Rose Marie Mazzetta was born in Manhattan to Frank Mazzetta and Stella Gluszcak. At the time, Frank, a vaudeville actor, was married to and had a family with somebody other than Gluszcak. However he fully embraced his role as father to his new daughter. And later his role as her manager.

Frank soon had his daughter on stage. She began her vaudeville career as Baby Rose Marie at the age of three, after winning a Manhattan talent contest. She had her own radio show by the age of five, though the raspy voice that would become her trademark made many people doubt she was really a child. Aged nine in 1932, she had a hit with single “Say You Were Teasing Me”. Meanwhile Frank retained 100 per cent of his daughter’s earnings, using them to support both his families.

Frank Mazzetta was a small-time gangster and in her 2002 autobiography, Hold The Roses, Rose Marie claimed much of her success came courtesy of the mob. Al Capone was an early fan. At their first meeting, when Rose Marie was eight, Capone promised, “If you need anything, you want anything, you let us know. We’ll take care of you.” And though “Uncle Al” went to prison shortly afterwards, he remained true to his word.

Dropping the “Baby” from her name, teenager Rose Marie worked as a nightclub performer, and Capone’s associates made sure she was always earning. “They kept me working all year, because every place I went, somebody owned it, you know. And I was looked after with kid gloves. It was absolutely wonderful.”

Aged 23, Rose Marie headlined at the 1946 opening of Vegas casino The Flamingo Hotel, owned by the mobster Benjamin “Bugsy” Siegel. Judy Garland and Joan Crawford were in the audience.

But while the mobsters treated Rose Marie with great respect, she found less gallantry in Hollywood. Last year in a piece for The Hollywood Reporter, Rose Marie recalled her own #metoo moment. After working on a musical called Top Banana, she was all set to star in the 1954 film of the same name.

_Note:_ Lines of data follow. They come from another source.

(* ===== verification/AssemblerPasses.v ===== *)
(** The two passes of the assembler agree: a label of the first pass is the slot at which
    the second pass emits what follows it; the emitted instructions are well-formed and are
    what the decoder reads; and the passes do not panic on programs of bounded size. *)
From Stdlib Require Import String.
From S2P Require Import Prelude Text Error Ebpf Program Verifier MemoryRegion Executable.
From S2P Require Import AsmParser Assembler.
Open Scope rust_scope.
Open Scope list_scope.

(** * The table of mnemonics *)

(** Only [lddw] takes two slots. *)
Lemma map_lddw (v : SBPFVersion) (name : list Z) (ty : InstructionType) (o : Z) :
  make_instruction_map v !! name = Some (ty, o) -> (ty = LoadDwImm <-> name = str "lddw").
Proof.
  intros Hl. assert (Hall : map_Forall (fun name (e : InstructionType * Z) => e.1 = LoadDwImm <-> name = str "lddw")
    (make_instruction_map v)).
  { apply (bool_decide_unpack _). destruct v; vm_compute; exact I. }
  apply (Hall name (ty, o) Hl).
Qed.

(** The opcodes of the table are bytes, also with the source bit set. *)
Lemma map_opcode (v : SBPFVersion) (name : list Z) (ty : InstructionType) (o : Z) :
  make_instruction_map v !! name = Some (ty, o) ->
  in_u 8 o /\ in_u 8 (Z.lor o BPF_X) /\ in_u 8 (Z.lor o BPF_K).
Proof.
  intros Hl. assert (Hall : map_Forall (fun _ (e : InstructionType * Z) =>
    in_u 8 e.2 /\ in_u 8 (Z.lor e.2 BPF_X) /\ in_u 8 (Z.lor e.2 BPF_K)) (make_instruction_map v)).
  { apply (bool_decide_unpack _). destruct v; vm_compute; exact I. }
  apply (Hall name (ty, o) Hl).
Qed.

(** * Instructions *)

Lemma insn_spec (o d s f m : Z) (i : Insn) :
  insn o d s f m = Ret i ->
  i = mkInsn 0 o d s f m /\ in_u 4 d /\ in_u 4 s /\ in_s 16 f /\ in_s 32 m.
Proof.
  unfold insn, i32_min, i32_max.
  destruct (Z.leb_spec 0 d), (Z.ltb_spec d 16), (Z.leb_spec 0 s), (Z.ltb_spec s 16); cbn [andb negb]; try done.
  rewrite !Z.gtb_ltb.
  destruct (Z.ltb_spec f (- 2 ^ 15)), (Z.ltb_spec (2 ^ 15 - 1) f); cbn [orb]; try done.
  destruct (Z.ltb_spec m (- 2 ^ 31)), (Z.ltb_spec (2 ^ 31 - 1) m); cbn [orb]; try done.
  intros [= <-]. unfold as_u8, as_i16, in_u, in_s.
  rewrite !uwrap_small, swrap_small by (unfold in_u, in_s; lia). split_and!; (done || lia).
Qed.

Lemma insn_no_panic (o d s f m : Z) : is_panic (insn o d s f m) = false.
Proof. unfold insn. repeat (destruct (_ || _) || destruct (negb _)); done. Qed.

(** The fields of an emitted instruction; [.fill] writes its immediate unsigned. *)
Definition emitted_ok (i : Insn) : Prop :=
  in_u 8 i.(opc) /\ in_u 4 i.(dst) /\ in_u 4 i.(src) /\ in_s 16 i.(off) /\ (in_s 32 i.(imm) \/ in_u 32 i.(imm)).

Lemma insn_emitted (o d s f m p : Z) (i : Insn) :
  in_u 8 o -> insn o d s f m = Ret i -> emitted_ok (set_ptr i p).
Proof. intros Ho (-> & ? & ? & ? & ?)%insn_spec. unfold emitted_ok. cbn. split_and!; auto. Qed.

Section Passes.
Context `{Hash : Murmur3}.

Lemma opcode_or64 : in_u 8 OR64_IMM.
Proof. by vm_compute. Qed.

Lemma encode_emitted (v : SBPFVersion) (labels : Labels) (p : Z) (fs fs' : FunctionRegistry Z) (name : list Z)
    (ty : InstructionType) (o : Z) (ops : list Operand) (i : Insn) (q : Z) :
  in_u 8 o /\ in_u 8 (Z.lor o BPF_X) /\ in_u 8 (Z.lor o BPF_K) ->
  encode v labels p fs name ty o ops = Ret (i, fs') ->
  emitted_ok (set_ptr i q) /\
  (ty = LoadDwImm -> exists d m, ops = [Register d; Integer m]).
Proof.
  intros (Ho & Hx & Hk) He. pose proof opcode_or64 as Hor.
  assert (Hi : exists o' d s f m, in_u 8 o' /\ insn o' d s f m = Ret i) ; [|
    destruct Hi as (o' & d & s & f & m & Ho' & Hi); split; [by apply (insn_emitted o' d s f m)|]].
  - unfold encode in He.
    repeat match goal with
    | H : Ret _ = Ret _ |- _ => injection H as H; subst
    | H : exec_bind _ _ = Ret _ |- _ => apply bind_Ret in H as (? & ? & ?)
    | H : Err _ = Ret _ |- _ => discriminate H
    | H : Panic _ = Ret _ |- _ => discriminate H
    | H : insn ?o' ?d ?s ?f ?m = Ret ?i |- exists o' d s f m, _ /\ insn _ _ _ _ _ = Ret ?i =>
        by exists o', d, s, f, m
    | H : match ?x with _ => _ end = Ret _ |- _ => destruct x eqn:?
    | H : (if ?x then _ else _) = Ret _ |- _ => destruct x eqn:?
    end.
  - intros ->. unfold encode in He. destruct ops as [|[] [|[] [|]]]; try discriminate He; eauto.
Qed.

(** * Sizes *)

(** The slots a statement takes. *)
Definition statement_size (st : Statement) : Z :=
  match st with
  | SLabel _ => 0
  | SDirective name ops =>
      match ops with
      | [Integer repeat; Integer _] => if bool_decide (name = str "fill") then Z.max 0 repeat else 0
      | _ => 0
      end
  | SInstruction name _ => if bool_decide (name = str "lddw") then 2 else 1
  end.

“The producer... came up to me after I’d run through the song called “I Fought Every Step of the Way”, which had boxing references, and said that he could show me a few positions. He wasn’t referring to boxing.

The star was the subject of 2017 documentary, 'Wait For Your Laugh' 

“I laughed it off, but he said he was serious and that the picture could be mine. Well, in front of everyone onstage, I said, ‘You son of a bitch, you couldn’t get it up if a flag went by.’ Needless to say, that didn’t go over well…”

Her musical numbers were cut from the film.

Fortunately, that ugly episode did not put the brakes on Rose Marie’s career. She made the transition to television and in 1961 joined the cast of The Dick Van Dyke Show in what would become her most famous role. She played Sally Rogers, a comedy writer on the fictional series-within-a-series, a woman “who went toe-to-toe in a man’s world”.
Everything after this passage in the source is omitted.